Finerenone Oral

Finerenone is a nonsteroidal, selective antagonist of the mineralocorticoid receptor.[1]

Brand Name: Kerendia
Class: Nonsteroidal Mineralocorticoid Receptor Antagonists (24:32.20.04)

Kidney and Cardiovascular Disease Risk Reduction in Patients with Type 2 Diabetes

Finerenone is used to reduce the risk of sustained estimated glomerular filtration rate (eGFR) decline, end-stage kidney disease, cardiovascular death, nonfatal myocardial infarction, and hospitalization for heart failure in adult patients with chronic kidney disease (CKD) associated with type 2 diabetes.[1] Efficacy of finerenone for this use was established in 2 randomized, double-blind, phase 3 trials (FIDELIO-DKD and FIGARO-DKD).[1][2][3] Guidelines from the American Diabetes Association (ADA) and Kidney Disease: Improving Global Outcomes (KDIGO) recommend the use offinerenone for patients with type 2 diabetes and CKD at high risk for CKD progression and cardiovascular events despite use of recommended therapies.[5][6]

Clinical Experience

Efficacy of finerenone for reduction in decline of eGFR, kidney failure, or renal death in adult patients with CKD associated with type 2 diabetes was evaluated in the FIDELIO-DKD trial: a phase 3, randomized, double-blind trial.[1][2] In FIDELIO-DKD, 5674 patients were randomized to treatment (1:1 ratio) with either finerenone or placebo and followed for a median of 2.6 years.[1][2] The starting dose of finerenone was based on eGFR and titrated to a target of 20 mg daily.[1] The primary outcomewas a composite of kidney failure (defined as chronic dialysis, kidney transplantation, or a sustained decrease in eGFR to <15 mL/min/1.73m2), a sustained decrease of >=40% in eGFR from baseline over at least 4 weeks, or death from renal causes.[1][2] The key secondary outcome was a composite of death from cardiovascular causes, nonfatal myocardial infarction, nonfatal stroke, or hospitalization for heart failure.[1][2]

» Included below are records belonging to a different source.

(** ** Deck Control Feature *)

Definition CEC_MSG_DECK_CONTROL : Z := 0x42.
Definition CEC_OP_DECK_CTL_MODE_SKIP_FWD : Z := 1.
Definition CEC_OP_DECK_CTL_MODE_SKIP_REV : Z := 2.
Definition CEC_OP_DECK_CTL_MODE_STOP : Z := 3.
Definition CEC_OP_DECK_CTL_MODE_EJECT : Z := 4.
Definition op_deck_control_mode : list Z :=
  [CEC_OP_DECK_CTL_MODE_SKIP_FWD; CEC_OP_DECK_CTL_MODE_SKIP_REV; CEC_OP_DECK_CTL_MODE_STOP;
   CEC_OP_DECK_CTL_MODE_EJECT].
Definition CEC_MSG_DECK_STATUS : Z := 0x1b.
Definition CEC_OP_DECK_INFO_PLAY : Z := 0x11.
Definition CEC_OP_DECK_INFO_RECORD : Z := 0x12.
Definition CEC_OP_DECK_INFO_PLAY_REV : Z := 0x13.
Definition CEC_OP_DECK_INFO_STILL : Z := 0x14.
Definition CEC_OP_DECK_INFO_SLOW : Z := 0x15.
Definition CEC_OP_DECK_INFO_SLOW_REV : Z := 0x16.
Definition CEC_OP_DECK_INFO_FAST_FWD : Z := 0x17.
Definition CEC_OP_DECK_INFO_FAST_REV : Z := 0x18.
Definition CEC_OP_DECK_INFO_NO_MEDIA : Z := 0x19.
Definition CEC_OP_DECK_INFO_STOP : Z := 0x1a.
Definition CEC_OP_DECK_INFO_SKIP_FWD : Z := 0x1b.
Definition CEC_OP_DECK_INFO_SKIP_REV : Z := 0x1c.
Definition CEC_OP_DECK_INFO_INDEX_SEARCH_FWD : Z := 0x1d.
Definition CEC_OP_DECK_INFO_INDEX_SEARCH_REV : Z := 0x1e.
Definition CEC_OP_DECK_INFO_OTHER : Z := 0x1f.
Definition op_deck_info : list Z :=
  [CEC_OP_DECK_INFO_PLAY; CEC_OP_DECK_INFO_RECORD; CEC_OP_DECK_INFO_PLAY_REV;
   CEC_OP_DECK_INFO_STILL; CEC_OP_DECK_INFO_SLOW; CEC_OP_DECK_INFO_SLOW_REV;
   CEC_OP_DECK_INFO_FAST_FWD; CEC_OP_DECK_INFO_FAST_REV; CEC_OP_DECK_INFO_NO_MEDIA;
   CEC_OP_DECK_INFO_STOP; CEC_OP_DECK_INFO_SKIP_FWD; CEC_OP_DECK_INFO_SKIP_REV;
   CEC_OP_DECK_INFO_INDEX_SEARCH_FWD; CEC_OP_DECK_INFO_INDEX_SEARCH_REV;
   CEC_OP_DECK_INFO_OTHER].
Definition CEC_MSG_GIVE_DECK_STATUS : Z := 0x1a.
Definition CEC_OP_STATUS_REQ_ON : Z := 1.
Definition CEC_OP_STATUS_REQ_OFF : Z := 2.
Definition CEC_OP_STATUS_REQ_ONCE : Z := 3.
Definition op_status_req : list Z :=
  [CEC_OP_STATUS_REQ_ON; CEC_OP_STATUS_REQ_OFF; CEC_OP_STATUS_REQ_ONCE].
Definition CEC_MSG_PLAY : Z := 0x41.
Definition CEC_OP_PLAY_MODE_PLAY_FWD : Z := 0x24.
Definition CEC_OP_PLAY_MODE_PLAY_REV : Z := 0x20.
Definition CEC_OP_PLAY_MODE_PLAY_STILL : Z := 0x25.
Definition CEC_OP_PLAY_MODE_PLAY_FAST_FWD_MIN : Z := 0x05.
Definition CEC_OP_PLAY_MODE_PLAY_FAST_FWD_MED : Z := 0x06.
Definition CEC_OP_PLAY_MODE_PLAY_FAST_FWD_MAX : Z := 0x07.
Definition CEC_OP_PLAY_MODE_PLAY_FAST_REV_MIN : Z := 0x09.
Definition CEC_OP_PLAY_MODE_PLAY_FAST_REV_MED : Z := 0x0a.
Definition CEC_OP_PLAY_MODE_PLAY_FAST_REV_MAX : Z := 0x0b.
Definition CEC_OP_PLAY_MODE_PLAY_SLOW_FWD_MIN : Z := 0x15.
Definition CEC_OP_PLAY_MODE_PLAY_SLOW_FWD_MED : Z := 0x16.
Definition CEC_OP_PLAY_MODE_PLAY_SLOW_FWD_MAX : Z := 0x17.
Definition CEC_OP_PLAY_MODE_PLAY_SLOW_REV_MIN : Z := 0x19.
Definition CEC_OP_PLAY_MODE_PLAY_SLOW_REV_MED : Z := 0x1a.
Definition CEC_OP_PLAY_MODE_PLAY_SLOW_REV_MAX : Z := 0x1b.
Definition op_play_mode : list Z :=
  [CEC_OP_PLAY_MODE_PLAY_FWD; CEC_OP_PLAY_MODE_PLAY_REV; CEC_OP_PLAY_MODE_PLAY_STILL;
   CEC_OP_PLAY_MODE_PLAY_FAST_FWD_MIN; CEC_OP_PLAY_MODE_PLAY_FAST_FWD_MED;
   CEC_OP_PLAY_MODE_PLAY_FAST_FWD_MAX; CEC_OP_PLAY_MODE_PLAY_FAST_REV_MIN;
   CEC_OP_PLAY_MODE_PLAY_FAST_REV_MED; CEC_OP_PLAY_MODE_PLAY_FAST_REV_MAX;
   CEC_OP_PLAY_MODE_PLAY_SLOW_FWD_MIN; CEC_OP_PLAY_MODE_PLAY_SLOW_FWD_MED;
   CEC_OP_PLAY_MODE_PLAY_SLOW_FWD_MAX; CEC_OP_PLAY_MODE_PLAY_SLOW_REV_MIN;
   CEC_OP_PLAY_MODE_PLAY_SLOW_REV_MED; CEC_OP_PLAY_MODE_PLAY_SLOW_REV_MAX].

Enrolled patients had a mean age of 66 years, 70% were male, 63% were white, and 5% were Black (24% in the United States cohort).[1] [2] The mean eGFR at baseline was 44 mL/min/1.73m2; 55% of patients had an eGFR <45 mL/min/1.73m2.[1][2]

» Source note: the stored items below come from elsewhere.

(* ===== verification/CecTuner.v ===== *)
(** * CEC messages: tuner and vendor commands, display, menus and remote control

    Lines 950 to 1417 of [linux/cec-funcs.h].  Each [cec_msg_x] writes a message and each
    [cec_ops_x] reads its operands. *)

From stdpp Require Import base list numbers.
From Stdlib Require Import ZArith Lia.
From S2P Require Import Prelude CecConst CecMsg CecRecord.

#[local] Open Scope c_scope.
#[local] Open Scope Z_scope.

(** ** Tuner Control Feature *)

Record cec_op_tuner_device_info : Type := TunerDeviceInfo {
  rec_flag : Z;
  tuner_display_info : Z;
  is_analog : Z;
  tuner_digital : cec_op_digital_service_id }.

Definition cec_msg_tuner_device_status_analog
    (rec_flag tuner_display_info ana_bcast_type ana_freq bcast_system : Z) :
    M cec_msg unit :=
  set_len 7;;
  set_msg 1 CEC_MSG_TUNER_DEVICE_STATUS;;
  set_msg 2 ((rec_flag ≪ 7) .| tuner_display_info);;
  set_msg 3 ana_bcast_type;;
  put_be16 4 5 ana_freq;;
  set_msg 6 bcast_system.

Definition cec_msg_tuner_device_status_digital
    (rec_flag tuner_display_info : Z) (digital : cec_op_digital_service_id) :
    M cec_msg unit :=
  set_len 10;;
  set_msg 1 CEC_MSG_TUNER_DEVICE_STATUS;;
  set_msg 2 ((rec_flag ≪ 7) .| tuner_display_info);;
  cec_set_digital_service_id 3 digital.

Definition cec_msg_tuner_device_status (tuner_dev_info : cec_op_tuner_device_info)
    : M cec_msg unit :=
  let digital := tuner_digital tuner_dev_info in
  if negb (is_analog tuner_dev_info =? 0) then
    cec_msg_tuner_device_status_analog (rec_flag tuner_dev_info)
      (tuner_display_info tuner_dev_info) (ana_bcast_type (analog digital))
      (ana_freq (analog digital)) (bcast_system (analog digital))
  else
    cec_msg_tuner_device_status_digital (rec_flag tuner_dev_info)
      (tuner_display_info tuner_dev_info) digital.

Definition cec_ops_tuner_device_status (msg : cec_msg)
    (tuner_dev_info : cec_op_tuner_device_info) : outcome cec_op_tuner_device_info :=
  let is_analog := if len msg <? 10 then 1 else 0 in
  b2 ← msg_at msg 2;
  let rec_flag := u8 (b2 ≫ 7) in
  let tuner_display_info := u8 (b2 .& 0x7f) in
  let digital := tuner_digital tuner_dev_info in
  if negb (is_analog =? 0) then
    bcast_type ← msg_at msg 3;
    freq ← get_be16 msg 4 5;
    system ← msg_at msg 6;
    mret (TunerDeviceInfo rec_flag tuner_display_info is_analog
            (with_analog (AnalogService bcast_type freq system) digital))
  else
    digital ← cec_get_digital_service_id msg 3 digital;
    mret (TunerDeviceInfo rec_flag tuner_display_info is_analog digital).

Definition cec_msg_give_tuner_device_status (reply status_req : Z) : M cec_msg unit :=
  set_len 3;;
  set_msg 1 CEC_MSG_GIVE_TUNER_DEVICE_STATUS;;
  set_msg 2 status_req;;
  set_reply (ternary reply CEC_MSG_TUNER_DEVICE_STATUS 0).

Definition cec_ops_give_tuner_device_status (msg : cec_msg) : outcome Z :=
  status_req ← msg_at msg 2;
  mret status_req.

Definition cec_msg_select_analogue_service
    (ana_bcast_type ana_freq bcast_system : Z) : M cec_msg unit :=
  set_len 6;;
  set_msg 1 CEC_MSG_SELECT_ANALOGUE_SERVICE;;
  set_msg 2 ana_bcast_type;;
  put_be16 3 4 ana_freq;;
  set_msg 5 bcast_system.

Definition cec_ops_select_analogue_service (msg : cec_msg) : outcome (Z * Z * Z) :=
  ana_bcast_type ← msg_at msg 2;
  ana_freq ← get_be16 msg 3 4;
  bcast_system ← msg_at msg 5;
  mret (ana_bcast_type, ana_freq, bcast_system).

Definition cec_msg_select_digital_service
    (digital : cec_op_digital_service_id) : M cec_msg unit :=
  set_len 9;;
  set_msg 1 CEC_MSG_SELECT_DIGITAL_SERVICE;;
  cec_set_digital_service_id 2 digital.

Definition cec_ops_select_digital_service (msg : cec_msg) (digital : cec_op_digital_service_id)
    : outcome cec_op_digital_service_id :=
  digital ← cec_get_digital_service_id msg 2 digital;
  mret digital.

Definition cec_msg_tuner_step_decrement : M cec_msg unit :=
  set_len 2;;
  set_msg 1 CEC_MSG_TUNER_STEP_DECREMENT.

Definition cec_msg_tuner_step_increment : M cec_msg unit :=
  set_len 2;;
  set_msg 1 CEC_MSG_TUNER_STEP_INCREMENT.

(** ** Vendor Specific Commands Feature *)

Definition cec_msg_device_vendor_id (vendor_id : Z) : M cec_msg unit :=
  set_len 5;;
  or_msg 0 0xf;;
  set_msg 1 CEC_MSG_DEVICE_VENDOR_ID;;
  set_msg 2 (vendor_id ≫ 16);;
  set_msg 3 ((vendor_id ≫ 8) .& 0xff);;
  set_msg 4 (vendor_id .& 0xff).

Definition cec_ops_device_vendor_id (msg : cec_msg) : outcome Z :=
  b2 ← msg_at msg 2;
  b3 ← msg_at msg 3;
  b4 ← msg_at msg 4;
  let vendor_id := u32 ((b2 ≪ 16) .| (b3 ≪ 8) .| b4) in
  mret vendor_id.

Definition cec_msg_give_device_vendor_id (reply : Z) : M cec_msg unit :=
  set_len 2;;
  set_msg 1 CEC_MSG_GIVE_DEVICE_VENDOR_ID;;
  set_reply (ternary reply CEC_MSG_DEVICE_VENDOR_ID 0).

Definition cec_msg_vendor_command (size : Z) (vendor_cmd : list Z) : M cec_msg unit :=
  let size := if 14 <? size then 14 else size in
  set_len (2 + size);;
  set_msg 1 CEC_MSG_VENDOR_COMMAND;;
  memcpy_to_msg 2 vendor_cmd (Z.to_nat size).

Definition cec_ops_vendor_command (msg : cec_msg) : outcome (Z * Z) :=
  let size := u8 (u32 (len msg - 2)) in
  let size := if 14 <? size then 14 else size in
  let vendor_cmd := 2 in
  mret (size, vendor_cmd).

Definition cec_msg_vendor_command_with_id (vendor_id size : Z) (vendor_cmd : list Z)
    : M cec_msg unit :=
  let size := if 11 <? size then 11 else size in
  set_len (5 + size);;
  set_msg 1 CEC_MSG_VENDOR_COMMAND_WITH_ID;;
  set_msg 2 (vendor_id ≫ 16);;
  set_msg 3 ((vendor_id ≫ 8) .& 0xff);;
  set_msg 4 (vendor_id .& 0xff);;
  memcpy_to_msg 5 vendor_cmd (Z.to_nat size).

Definition cec_ops_vendor_command_with_id (msg : cec_msg) : outcome (Z * Z * Z) :=
  let size := u8 (u32 (len msg - 5)) in
  let size := if 11 <? size then 11 else size in
  b2 ← msg_at msg 2;
  b3 ← msg_at msg 3;
  b4 ← msg_at msg 4;
  let vendor_id := u32 ((b2 ≪ 16) .| (b3 ≪ 8) .| b4) in
  let vendor_cmd := 5 in
  mret (vendor_id, size, vendor_cmd).

Definition cec_msg_vendor_remote_button_down (size : Z) (rc_code : list Z) : M cec_msg unit :=
  let size := if 14 <? size then 14 else size in
  set_len (2 + size);;
  set_msg 1 CEC_MSG_VENDOR_REMOTE_BUTTON_DOWN;;
  memcpy_to_msg 2 rc_code (Z.to_nat size).

Definition cec_ops_vendor_remote_button_down (msg : cec_msg) : outcome (Z * Z) :=
  let size := u8 (u32 (len msg - 2)) in
  let size := if 14 <? size then 14 else size in
  let rc_code := 2 in
  mret (size, rc_code).

Definition cec_msg_vendor_remote_button_up : M cec_msg unit :=
  set_len 2;;
  set_msg 1 CEC_MSG_VENDOR_REMOTE_BUTTON_UP.

(** ** OSD Display Feature *)

Definition cec_msg_set_osd_string (disp_ctl : Z) (osd : list Z) : M cec_msg unit :=
  n ← mlift (strlen osd);
  let n := u32 n in
  let n := if 13 <? n then 13 else n in
  set_len (3 + n);;
  set_msg 1 CEC_MSG_SET_OSD_STRING;;
  set_msg 2 disp_ctl;;
  memcpy_to_msg 3 osd (Z.to_nat n).

Definition cec_ops_set_osd_string (msg : cec_msg) (osd : list Z)
    : outcome (Z * list Z) :=
  let n := if 3 <? len msg then u32 (len msg - 3) else 0 in
  disp_ctl ← msg_at msg 2;
  let n := if 13 <? n then 13 else n in
  osd ← memcpy_from_msg osd 0 msg 3 (Z.to_nat n);
  osd ← arr_set osd n 0;
  mret (disp_ctl, osd).

(** ** Device OSD Transfer Feature *)

Definition cec_msg_set_osd_name (name : list Z) : M cec_msg unit :=
  n ← mlift (strlen name);
  let n := u32 n in
  let n := if 14 <? n then 14 else n in
  set_len (2 + n);;
  set_msg 1 CEC_MSG_SET_OSD_NAME;;
  memcpy_to_msg 2 name (Z.to_nat n).

Definition cec_ops_set_osd_name (msg : cec_msg) (name : list Z)
    : outcome (list Z) :=
  let n := if 2 <? len msg then u32 (len msg - 2) else 0 in
  let n := if 14 <? n then 14 else n in
  name ← memcpy_from_msg name 0 msg 2 (Z.to_nat n);
  name ← arr_set name n 0;
  mret name.

Definition cec_msg_give_osd_name (reply : Z) : M cec_msg unit :=
  set_len 2;;
  set_msg 1 CEC_MSG_GIVE_OSD_NAME;;
  set_reply (ternary reply CEC_MSG_SET_OSD_NAME 0).

(** ** Device Menu Control Feature *)

Definition cec_msg_menu_status (menu_state : Z) : M cec_msg unit :=
  set_len 3;;
  set_msg 1 CEC_MSG_MENU_STATUS;;
  set_msg 2 menu_state.

Definition cec_ops_menu_status (msg : cec_msg) : outcome Z :=
  menu_state ← msg_at msg 2;
  mret menu_state.

Definition cec_msg_menu_request (reply menu_req : Z) : M cec_msg unit :=
  set_len 3;;
  set_msg 1 CEC_MSG_MENU_REQUEST;;
  set_msg 2 menu_req;;
  set_reply (ternary reply CEC_MSG_MENU_STATUS 0).

Definition cec_ops_menu_request (msg : cec_msg) : outcome Z :=
  menu_req ← msg_at msg 2;
  mret menu_req.

(** The union is a channel identifier: three words, with the one-byte arguments in the low
    byte of the first. *)
Record cec_op_ui_command : Type := UiCommand {
  ui_cmd : Z;
  has_opt_arg : Z;
  ui_word0 : Z;
  ui_word1 : Z;
  ui_word2 : Z }.

Definition channel_identifier (c : cec_op_ui_command) : cec_op_channel_data :=
  ChannelData (ui_word0 c .& 0xff) (ui_word1 c) (ui_word2 c).
Definition with_channel_identifier (ch : cec_op_channel_data) (c : cec_op_ui_command)
    : cec_op_ui_command :=
  UiCommand (ui_cmd c) (has_opt_arg c) (set_low_byte (ui_word0 c) (channel_number_fmt ch))
    (major ch) (minor ch).
Definition ui_play_mode (c : cec_op_ui_command) : Z := ui_word0 c .& 0xff.
Definition with_ui_play_mode (b : Z) (c : cec_op_ui_command) : cec_op_ui_command :=
  UiCommand (ui_cmd c) (has_opt_arg c) (set_low_byte (ui_word0 c) b) (ui_word1 c) (ui_word2 c).
Definition with_has_opt_arg (h : Z) (c : cec_op_ui_command) : cec_op_ui_command :=
  UiCommand (ui_cmd c) h (ui_word0 c) (ui_word1 c) (ui_word2 c).

(** The commands with an optional argument of one byte. *)
Definition has_byte_argument (cmd : Z) : bool :=
  bool_decide (cmd ∈ [0x56; 0x57; 0x60; 0x68; 0x69; 0x6a]).

Definition cec_msg_user_control_pressed (cmd : cec_op_ui_command) : M cec_msg unit :=
  set_len 3;;
  set_msg 1 CEC_MSG_USER_CONTROL_PRESSED;;
  set_msg 2 (ui_cmd cmd);;
  if has_opt_arg cmd =? 0 then mret tt
  else if has_byte_argument (ui_cmd cmd) then
    _ ← len_inc;
    set_msg 3 (ui_play_mode cmd)
  else if ui_cmd cmd =? 0x67 then
    add_len 4;;
    set_msg 3 ((channel_number_fmt (channel_identifier cmd) ≪ 2) .|
               (major (channel_identifier cmd) ≫ 8));;
    set_msg 4 (major (channel_identifier cmd) .& 0xff);;
    set_msg 5 (minor (channel_identifier cmd) ≫ 8);;
    set_msg 6 (minor (channel_identifier cmd) .& 0xff)
  else mret tt.

Definition cec_ops_user_control_pressed (msg : cec_msg) (cmd : cec_op_ui_command)
    : outcome cec_op_ui_command :=
  ui ← msg_at msg 2;
  let cmd := UiCommand ui 0 (ui_word0 cmd) (ui_word1 cmd) (ui_word2 cmd) in
  if len msg =? 3 then mret cmd
  else if has_byte_argument ui then
    mode ← msg_at msg 3;
    mret (with_has_opt_arg 1 (with_ui_play_mode mode cmd))
  else if ui =? 0x67 then
    if len msg <? 7 then mret cmd
    else
      b3 ← msg_at msg 3; b4 ← msg_at msg 4;
      minor ← get_be16 msg 5 6;
      mret (with_channel_identifier
              (ChannelData (u8 (b3 ≫ 2)) (u16 ((b3 .& 3) ≪ 6 .| b4)) minor)
              (with_has_opt_arg 1 cmd))
  else mret cmd.

Definition cec_msg_user_control_released : M cec_msg unit :=
  set_len 2;;
  set_msg 1 CEC_MSG_USER_CONTROL_RELEASED.

(** ** Power Status Feature *)

Definition cec_msg_report_power_status (pwr_state : Z) : M cec_msg unit :=
  set_len 3;;
  set_msg 1 CEC_MSG_REPORT_POWER_STATUS;;
  set_msg 2 pwr_state.

Definition cec_ops_report_power_status (msg : cec_msg) : outcome Z :=
  pwr_state ← msg_at msg 2;
  mret pwr_state.

Definition cec_msg_give_device_power_status (reply : Z) : M cec_msg unit :=
  set_len 2;;
  set_msg 1 CEC_MSG_GIVE_DEVICE_POWER_STATUS;;
  set_reply (ternary reply CEC_MSG_REPORT_POWER_STATUS 0).

(** ** General Protocol Messages *)

Definition cec_msg_feature_abort (abort_msg reason : Z) : M cec_msg unit :=
  set_len 4;;
  set_msg 1 CEC_MSG_FEATURE_ABORT;;
  set_msg 2 abort_msg;;
  set_msg 3 reason.

Definition cec_ops_feature_abort (msg : cec_msg) : outcome (Z * Z) :=
  abort_msg ← msg_at msg 2;
  reason ← msg_at msg 3;
  mret (abort_msg, reason).

Definition cec_msg_reply_feature_abort (reason : Z) : M cec_msg unit :=
  orig ← mget;
  cec_msg_set_reply_to orig;;
  set_len 4;;
  m ← mget; opcode ← mlift (msg_at m 1); set_msg 2 opcode;;
  set_msg 3 reason;;
  set_msg 1 CEC_MSG_FEATURE_ABORT.

Definition cec_msg_abort : M cec_msg unit :=
  set_len 2;;
  set_msg 1 CEC_MSG_ABORT.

The primary outcome occurred in 17.8% or 21.1% of finerenone- or placebo-treated patients, respectively.[2] Finerenone resulted in an event rate of 7.6 per 100 patient-years for the primary renal composite outcome compared to 9.1 events per 100 patient-years with placebo.[1] For the secondary composite cardiovascular outcome, use of finerenone resulted in a reduction of events (13% for finerenone vs. 14.8% for placebo), with an event rate of 5.1 per 100 patient-years in patients treated with finerenone and 5.9 events per 100 patient-years for placebo.[1][2]

Efficacy of finerenone in the reduction of risk of cardiovascular events (cardiovascular death, nonfatal myocardial infarction, and hospitalization for heart failure) in patients with type 2 diabetes and CKD was evaluated in the FIGARO-DKD study: a phase 3, randomized, double-blind trial.[1][3] In FIGARO-DKD, 7352 patients were randomized to treatment (1:1 ratio) with either finerenone or placebo and followed for a median of 3.4 years.[1][3] The starting dose of finerenone was based on eGFR and titrated to a target of 20 mg daily.[1] The primary outcomewas a composite of death from cardiovascular causes, nonfatal myocardial infarction, nonfatal stroke, or hospitalization for heart failure.[1][3] The secondary outcomewas a composite of time to kidney failure (defined as end-stage renal disease or a sustained decrease in eGFR to <15 mL/min/1.73m2over a period of >=4 weeks), a sustained decline in eGFR of >=40% compared to baseline over at least 4 weeks, or renal death.[1][3]

Enrolled patients had a mean age of 64 years, 69.4% were male, 71.8% were white, and 3.5% were Black.[3] The mean eGFR at baseline was 67.8 mL/min/1.73m2; 62% of patients had an eGFR >=60 mL/min/1.73m2.[3]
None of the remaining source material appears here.